そして雑誌やテレビでも「車に入れて走っても、飛行機に乗ったらロフト・ライは狂う」と聞きます。
また鉄は元に戻るとも聞きます。
そこでここに2年前にメーカー値に調整したX-14プロシリーズがあります。
この2年間で車に乗った回数・・・約100回
(練習とコースでだいたいの数)
宅急便を利用した回数・・・片道で約10回
(アイアンカバーを付けてなくアイアン全体をタオルで巻いた程度です)
飛行機に乗った回数・・・片道で約10回
(アイアンカバーを付けてなくアイアン全体をタオルで巻いた程度です)
回数は正確な記憶ではありませんがだいたいこんな感じだと思います。
雑にはしておりませんが、あまり丁寧にも使っていませんでした。
クラブを投げた事もあったと思いますが、
全体的に普通に使った状態です。
写真と説明文のみでしか証明出来ませんが再度計測してみました。

その結果・・・


ロフト42度、ライ角64.5度でした。
これは#9で調整した数値とまったく変わりありませんでした。
#3〜PW全て計測致しましたが2年前の調整後とまったく同じでした。
この結果のみから思われるのは・・・
「車や飛行機に乗っただけでも数値は変わる」と言う事はないと思います。
ロフト・ライ調整で一番難しいのは計測する事です。
曲げる事は難しくありません。
しっかりとバックフェース側から押さえ、100%完全にセット出来ないとロフトもライ角も測定できません。

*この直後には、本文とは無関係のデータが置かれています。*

(* ===== verification/ShardCtrler.v ===== *)
(** * shardctrler/server.go and shardctrler/common.go: one shard controller

    A [Config] assigns the shards to replica groups; the controller keeps the
    list of all configurations and makes a new one for each [Join], [Leave]
    and [Move] its log holds.  [None] as a result is a run-time panic.  A Go
    [range] over a map visits its entries in an order the language leaves
    open: where the source ranges over one, the definition takes the list of
    entries, and a change takes the orders of all its loops ([..._of]).  The
    definitions without [_of] are those with the map's own list each time. *)
From stdpp Require Import base tactics list gmap strings numbers sorting.
From S2P Require Import Prelude.
From S2P Require Import Labgob.
From S2P Require Import Persister.
From S2P Require Import Raft.
Open Scope Z_scope.
Open Scope go_scope.

Definition NShards : Z := 10.

Record Config := mkConfig { Num : Z; Shards : list Z; Groups : gmap Z (list string) }.

#[export] Instance Config_eta : RecordEta Config :=
  λ c, mkConfig (Num c) (Shards c) (Groups c).

Definition OK : string := "OK".

Record JoinArgs := mkJoinArgs {
  ja_Servers : gmap Z (list string); ja_ClientID : Z; ja_RequestID : Z }.
Record LeaveArgs := mkLeaveArgs { la_GIDs : list Z; la_ClientID : Z; la_RequestID : Z }.
Record MoveArgs := mkMoveArgs {
  ma_Shard : Z; ma_GID : Z; ma_ClientID : Z; ma_RequestID : Z }.
Record QueryArgs := mkQueryArgs { qa_Num : Z; qa_ClientID : Z; qa_RequestID : Z }.
Record ChangeReply := mkChangeReply { cr_WrongLeader : bool; cr_Err : string }.
Record QueryReply := mkQueryReply { qr_WrongLeader : bool; qr_Err : string; qr_Config : Config }.

Definition DefaultConfig : Config := mkConfig 0 (replicate (Z.to_nat NShards) 0) ∅.

(** The zero value of [Config]. *)
Definition zeroConfig : Config := mkConfig 0 (replicate (Z.to_nat NShards) 0) ∅.

Record Op := mkOp {
  Type_ : string; JoinServers : gmap Z (list string); LeaveGIDs : list Z; MoveShard : Z; MoveGID : Z;
  QueryNum : Z; ClientID : Z; RequestID : Z }.
Definition zeroOp : Op := mkOp "" ∅ [] 0 0 0 0 0.

Record ApplyResult := mkResult { res_Op : Op; res_Config : Config }.

Record ShardCtrler := mkCtrler {
  sc_me : Z;
  sc_rf : Raft Op unit;
  configs : list Config;
  sc_notify : gmap Z nat;
  lastAppliedReq : gmap Z Z;
  sc_chans : list (option ApplyResult)     (* every channel made, capacity one *)
}.

#[export] Instance ShardCtrler_eta : RecordEta ShardCtrler := λ sc,
  mkCtrler (sc_me sc) (sc_rf sc) (configs sc) (sc_notify sc) (lastAppliedReq sc) (sc_chans sc).

(** ** Configurations *)

(** [configs[len(configs)-1]] *)
Definition latest (cs : list Config) : option Config := idx cs (len cs - 1).

Definition readConfig (num : Z) (sc : ShardCtrler) : option Config :=
  if (num =? -1) || (len (configs sc) <=? num) then latest (configs sc)
  else idx (configs sc) num.

Definition copyGroups_of (entries : list (Z * list string)) : gmap Z (list string) :=
  foldl (λ dst e, <[e.1 := e.2]> dst) ∅ entries.
Definition copyGroups (src : gmap Z (list string)) : gmap Z (list string) := copyGroups_of (map_to_list src).

(** [sort.Ints] *)
Definition sort_Ints (l : list Z) : list Z := merge_sort Z.le l.

Definition sortedGIDs_of (entries : list (Z * list string)) : list Z := sort_Ints entries.*1.
Definition sortedGIDs (groups : gmap Z (list string)) : list Z := sortedGIDs_of (map_to_list groups).

(** [entries] are those of [groups], in the order of the loop of [sortedGIDs]. *)
Definition computeTargets_of (entries : list (Z * list string)) : gmap Z Z :=
  let gids := sortedGIDs_of entries in
  let g := len gids in
  if g =? 0 then ∅
  else
    let q := NShards `div` g in
    let r := NShards `mod` g in
    foldl (λ targets e, <[e.2 := if e.1 <? r then q + 1 else q]> targets) ∅
      (zip (range 0 (g - 1)) gids).
Definition computeTargets (groups : gmap Z (list string)) : gmap Z Z := computeTargets_of (map_to_list groups).

(** [for gid, svrs := range servers { next.Groups[gid] = ... }] *)
Definition addGroups_of (entries : list (Z * list string)) (groups : gmap Z (list string)) : gmap Z (list string) :=
  foldl (λ dst e, <[e.1 := e.2]> dst) groups entries.
Definition addGroups (servers groups : gmap Z (list string)) : gmap Z (list string) :=
  addGroups_of (map_to_list servers) groups.

Definition incr (d : Z) (gid : Z) (counts : gmap Z Z) : gmap Z Z :=
  <[gid := map_get 0 counts gid + d]> counts.
Definition has (groups : gmap Z (list string)) (gid : Z) : bool := bool_decide (is_Some (groups !! gid)).
Definition shard_indices : list Z := range 0 (NShards - 1).

(** [for i := 0; i < NShards; i++ { next.Shards[i] = 0 }] *)
Definition all_to_zero (shards : list Z) : list Z :=
  foldl (λ sh i, wr sh i 0) shards shard_indices.

(** The shards each present group holds. *)
Definition joinCounts (groups : gmap Z (list string)) (shards : list Z) : gmap Z Z :=
  foldl (λ counts i, let gid := rd shards i in
           if has groups gid then incr 1 gid counts else counts) ∅ shard_indices.

(** The shards to give away, and the counts without them.  Every slice in
    [Groups] was made by [make] or [append], so it is not nil. *)
Definition joinDonors (groups : gmap Z (list string)) (targets : gmap Z Z) (shards : list Z)
    (counts : gmap Z Z) : list Z * gmap Z Z :=
  foldl (λ '(donors, counts) i,
    let gid := rd shards i in
    if (gid =? 0) || (has groups gid && (map_get 0 targets gid <? map_get 0 counts gid))
    then (donors ++ [i], if has groups gid then incr (-1) gid counts else counts)
    else (donors, counts)) ([], counts) shard_indices.

(** [for need > 0 && di < len(donorShards)]: [donors] is [donorShards[di:]]. *)
Fixpoint give (gid need : Z) (donors shards : list Z) : list Z * list Z :=
  match donors with
  | [] => ([], shards)
  | shard :: rest =>
      if 0 <? need then give gid (need - 1) rest (wr shards shard gid) else (donors, shards)
  end.

(** [for _, gid := range gids { need := ...; ... }] *)
Fixpoint fillGroups (gids : list Z) (targets counts : gmap Z Z) (donors shards : list Z)
    : list Z :=
  match gids with
  | [] => shards
  | gid :: gids =>
      let need := map_get 0 targets gid - map_get 0 counts gid in
      let '(donors, shards) := give gid need donors shards in
      fillGroups gids targets counts donors shards
  end.

(** [for gid := range servers { newGids = append(newGids, gid) }; sort.Ints(newGids)] *)
Definition newGIDs_of (entries : list (Z * list string)) : list Z := sort_Ints entries.*1.

(** ** The next configuration of each change

    The loops over maps that a change runs, and the order in which each of
    them visits the entries of its map. *)
Inductive RangeLoop :=
| RCopyGroups      (* the groups of the last configuration, in [copyGroups] *)
| RServers         (* the joining groups *)
| RSortedGIDs      (* the next groups, in [sortedGIDs] *)
| RTargets         (* the next groups, in the [sortedGIDs] of [computeTargets] *)
| RNewGids.        (* the joining groups again, for [newGids] *)
Definition MapOrder : Type := RangeLoop → gmap Z (list string) → list (Z * list string).
Definition map_order : MapOrder := λ _ m, map_to_list m.

Definition joinConfig_of (order : MapOrder) (servers : gmap Z (list string)) (prev : Config) : Config :=
  let next := mkConfig (Num prev + 1) (Shards prev)
                (addGroups_of (order RServers servers) (copyGroups_of (order RCopyGroups (Groups prev)))) in
  let gids := sortedGIDs_of (order RSortedGIDs (Groups next)) in
  if len gids =? 0 then next <| Shards ::= all_to_zero |>
  else
    let targets := computeTargets_of (order RTargets (Groups next)) in
    let counts := joinCounts (Groups next) (Shards next) in
    let '(donorShards, counts) := joinDonors (Groups next) targets (Shards next) counts in
    let newGids := newGIDs_of (order RNewGids servers) in
    next <| Shards ::= fillGroups newGids targets counts donorShards |>.
Definition joinConfig : gmap Z (list string) → Config → Config := joinConfig_of map_order.

Definition leaveDonors (leaving : gset Z) (groups : gmap Z (list string)) (shards : list Z)
    : list Z * gmap Z Z :=
  foldl (λ '(donors, counts) i,
    let gid := rd shards i in
    if bool_decide (gid ∈ leaving) then (donors ++ [i], counts)
    else if has groups gid then (donors, incr 1 gid counts)
    else (donors, counts)) ([], ∅) shard_indices.

Definition leaveConfig_of (order : MapOrder) (gids : list Z) (prev : Config) : Config :=
  let groups := foldl (λ g gid, delete gid g) (copyGroups_of (order RCopyGroups (Groups prev))) gids in
  let next := mkConfig (Num prev + 1) (Shards prev) groups in
  let remain := sortedGIDs_of (order RSortedGIDs (Groups next)) in
  if len remain =? 0 then next <| Shards ::= all_to_zero |>
  else
    let targets := computeTargets_of (order RTargets (Groups next)) in
    let leaving : gset Z := foldl (λ s gid, {[gid]} ∪ s) ∅ gids in
    let '(donorShards, counts) := leaveDonors leaving (Groups next) (Shards next) in
    next <| Shards ::= fillGroups remain targets counts donorShards |>.
Definition leaveConfig : list Z → Config → Config := leaveConfig_of map_order.

Definition moveConfig_of (order : MapOrder) (shard gid : Z) (prev : Config) : option Config :=
  if (0 <=? shard) && (shard <? NShards) then
    let next := mkConfig (Num prev + 1) (Shards prev) (copyGroups_of (order RCopyGroups (Groups prev))) in
    Some (next <| Shards ::= λ sh, wr sh shard gid |>)
  else None.
Definition moveConfig : Z → Z → Config → option Config := moveConfig_of map_order.

Definition append_config (next : Config) (sc : ShardCtrler) : ShardCtrler :=
  sc <| configs ::= λ cs, cs ++ [next] |>.

Definition applyJoin_of (order : MapOrder) (servers : gmap Z (list string)) (sc : ShardCtrler) : option ShardCtrler :=
  match latest (configs sc) with
  | Some prev => Some (append_config (joinConfig_of order servers prev) sc)
  | None => None
  end.
Definition applyLeave_of (order : MapOrder) (gids : list Z) (sc : ShardCtrler) : option ShardCtrler :=
  match latest (configs sc) with
  | Some prev => Some (append_config (leaveConfig_of order gids prev) sc)
  | None => None
  end.
Definition applyMove_of (order : MapOrder) (shard gid : Z) (sc : ShardCtrler) : option ShardCtrler :=
  match latest (configs sc) with
  | Some prev =>
      match moveConfig_of order shard gid prev with
      | Some next => Some (append_config next sc)
      | None => None
      end
  | None => None
  end.
Definition applyJoin : gmap Z (list string) → ShardCtrler → option ShardCtrler := applyJoin_of map_order.
Definition applyLeave : list Z → ShardCtrler → option ShardCtrler := applyLeave_of map_order.
Definition applyMove : Z → Z → ShardCtrler → option ShardCtrler := applyMove_of map_order.

(** ** The apply loop *)

Definition isDuplicate (clientID requestID : Z) (sc : ShardCtrler) : bool :=
  match lastAppliedReq sc !! clientID with
  | Some last => requestID <=? last
  | None => false
  end.

(** One of the three changes: unless it is a duplicate, apply and record it. *)
Definition apply_change (op : Op) (change : ShardCtrler → option ShardCtrler) (sc : ShardCtrler)
    : option ShardCtrler :=
  if negb (isDuplicate (ClientID op) (RequestID op) sc) then
    match change sc with
    | Some sc => Some (sc <| lastAppliedReq ::= <[ClientID op := RequestID op]> |>)
    | None => None
    end
  else Some sc.

Definition with_result (op : Op) (sc : option ShardCtrler) : option (ShardCtrler * ApplyResult) :=
  match sc with Some sc => Some (sc, mkResult op zeroConfig) | None => None end.

(** The [switch] of [applier]. *)
Definition applyOp_of (order : MapOrder) (op : Op) (sc : ShardCtrler) : option (ShardCtrler * ApplyResult) :=
  if decide (Type_ op = "Join") then
    with_result op (apply_change op (applyJoin_of order (JoinServers op)) sc)
  else if decide (Type_ op = "Leave") then
    with_result op (apply_change op (applyLeave_of order (LeaveGIDs op)) sc)
  else if decide (Type_ op = "Move") then
    with_result op (apply_change op (applyMove_of order (MoveShard op) (MoveGID op)) sc)
  else if decide (Type_ op = "Query") then
    match readConfig (QueryNum op) sc with
    | Some c => Some (sc, mkResult op c)
    | None => None
    end
  else Some (sc, mkResult zeroOp zeroConfig).
Definition applyOp : Op → ShardCtrler → option (ShardCtrler * ApplyResult) := applyOp_of map_order.

Definition getNotifyChUnlocked (index : Z) (sc : ShardCtrler) : ShardCtrler * nat :=
  match sc_notify sc !! index with
  | Some ch => (sc, ch)
  | None =>
      let ch := length (sc_chans sc) in
      (sc <| sc_chans ::= λ cs, cs ++ [None] |> <| sc_notify ::= <[index := ch]> |>, ch)
  end.
Definition getNotifyCh (index : Z) (sc : ShardCtrler) : ShardCtrler * nat :=
  getNotifyChUnlocked index sc.

Definition offer (ch : nat) (res : ApplyResult) (sc : ShardCtrler) : ShardCtrler :=
  match sc_chans sc !! ch with
  | Some None => sc <| sc_chans ::= <[ch := Some res]> |>
  | _ => sc
  end.

Definition applier (msg : ApplyMsg Op unit) (sc : ShardCtrler) : option ShardCtrler :=
  if CommandValid msg then
    match Command msg with
    | AString _ => Some sc
    | AOp op =>
        match applyOp op sc with
        | Some (sc, res) =>
            let '(sc, ch) := getNotifyChUnlocked (CommandIndex msg) sc in
            Some (offer ch res sc)
        | None => None
        end
    end
  else Some sc.

(** ** The RPC handlers *)

Inductive Call :=
| CJoin (args : JoinArgs) | CLeave (args : LeaveArgs)
| CMove (args : MoveArgs) | CQuery (args : QueryArgs).

Definition call_op (c : Call) : Op :=
  match c with
  | CJoin a => mkOp "Join" (ja_Servers a) [] 0 0 0 (ja_ClientID a) (ja_RequestID a)
  | CLeave a => mkOp "Leave" ∅ (la_GIDs a) 0 0 0 (la_ClientID a) (la_RequestID a)
  | CMove a => mkOp "Move" ∅ [] (ma_Shard a) (ma_GID a) 0 (ma_ClientID a) (ma_RequestID a)
  | CQuery a => mkOp "Query" ∅ [] 0 0 (qa_Num a) (qa_ClientID a) (qa_RequestID a)
  end.

Inductive Reply := RChange (r : ChangeReply) | RQuery (r : QueryReply).

Definition wrong_leader (c : Call) : Reply :=
  match c with
  | CQuery _ => RQuery (mkQueryReply true OK zeroConfig)
  | _ => RChange (mkChangeReply true OK)
  end.

Definition handler_start (c : Call) (sc : ShardCtrler) : ShardCtrler * (Reply + Z) :=
  let '(rf, (index, _, isLeader)) := Start (AOp (call_op c)) (sc_rf sc) in
  (sc <| sc_rf := rf |>, if isLeader : bool then inr index else inl (wrong_leader c)).

Definition handler_result (c : Call) (res : ApplyResult) : Reply :=
  let op := call_op c in
  if (ClientID (res_Op res) =? ClientID op) && (RequestID (res_Op res) =? RequestID op)
     && bool_decide (Type_ (res_Op res) = Type_ op)
  then match c with
       | CQuery _ => RQuery (mkQueryReply false OK (res_Config res))
       | _ => RChange (mkChangeReply false OK)
       end
  else wrong_leader c.

Definition handler_timeout (c : Call) : Reply := wrong_leader c.

Definition sc_Kill (sc : ShardCtrler) : ShardCtrler := sc <| sc_rf ::= Kill |>.
Definition sc_Raft (sc : ShardCtrler) : Raft Op unit := sc_rf sc.

Definition StartServer (npeers me : Z) (ps : Persister (RaftGob Op) unit) : ShardCtrler :=
  let c0 := zeroConfig <| Groups := ∅ |> <| Shards ::= all_to_zero |> in
  mkCtrler me (Make npeers me ps) [c0] ∅ ∅ [].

100%完璧にセット出来たと思っている場合でも全然ずれているケースが多いのだと思います。
事実他店様にて調整されたクラブを当店で再計測させて頂いたケースがありました。
かなり丁寧なお店様と聞いておりましたがそれでもメーカー値±0.8度はありました。
逆に当店で調整されたのを他店様で測定してもおそらく違う数値が出ると思います。
ですが当店は何回計測しても同じ数値が計測されております。
作業後にも2回同じ数値が計測出来て作業が終わります。
そのため車や飛行機に乗って数値が変わると言うのはちゃんと計測出来ていないからだと思います。
同じく鉄は戻る習性があると言うのも同じだと思われます。
これはステンレスヘッドでの結果です。
また1セットのみでの結果ですので言い切れはしない結果かも知れませんが、
おそらくこの結果で間違いないと思います。
次回はFORGED(軟鉄)で研究したいと思います。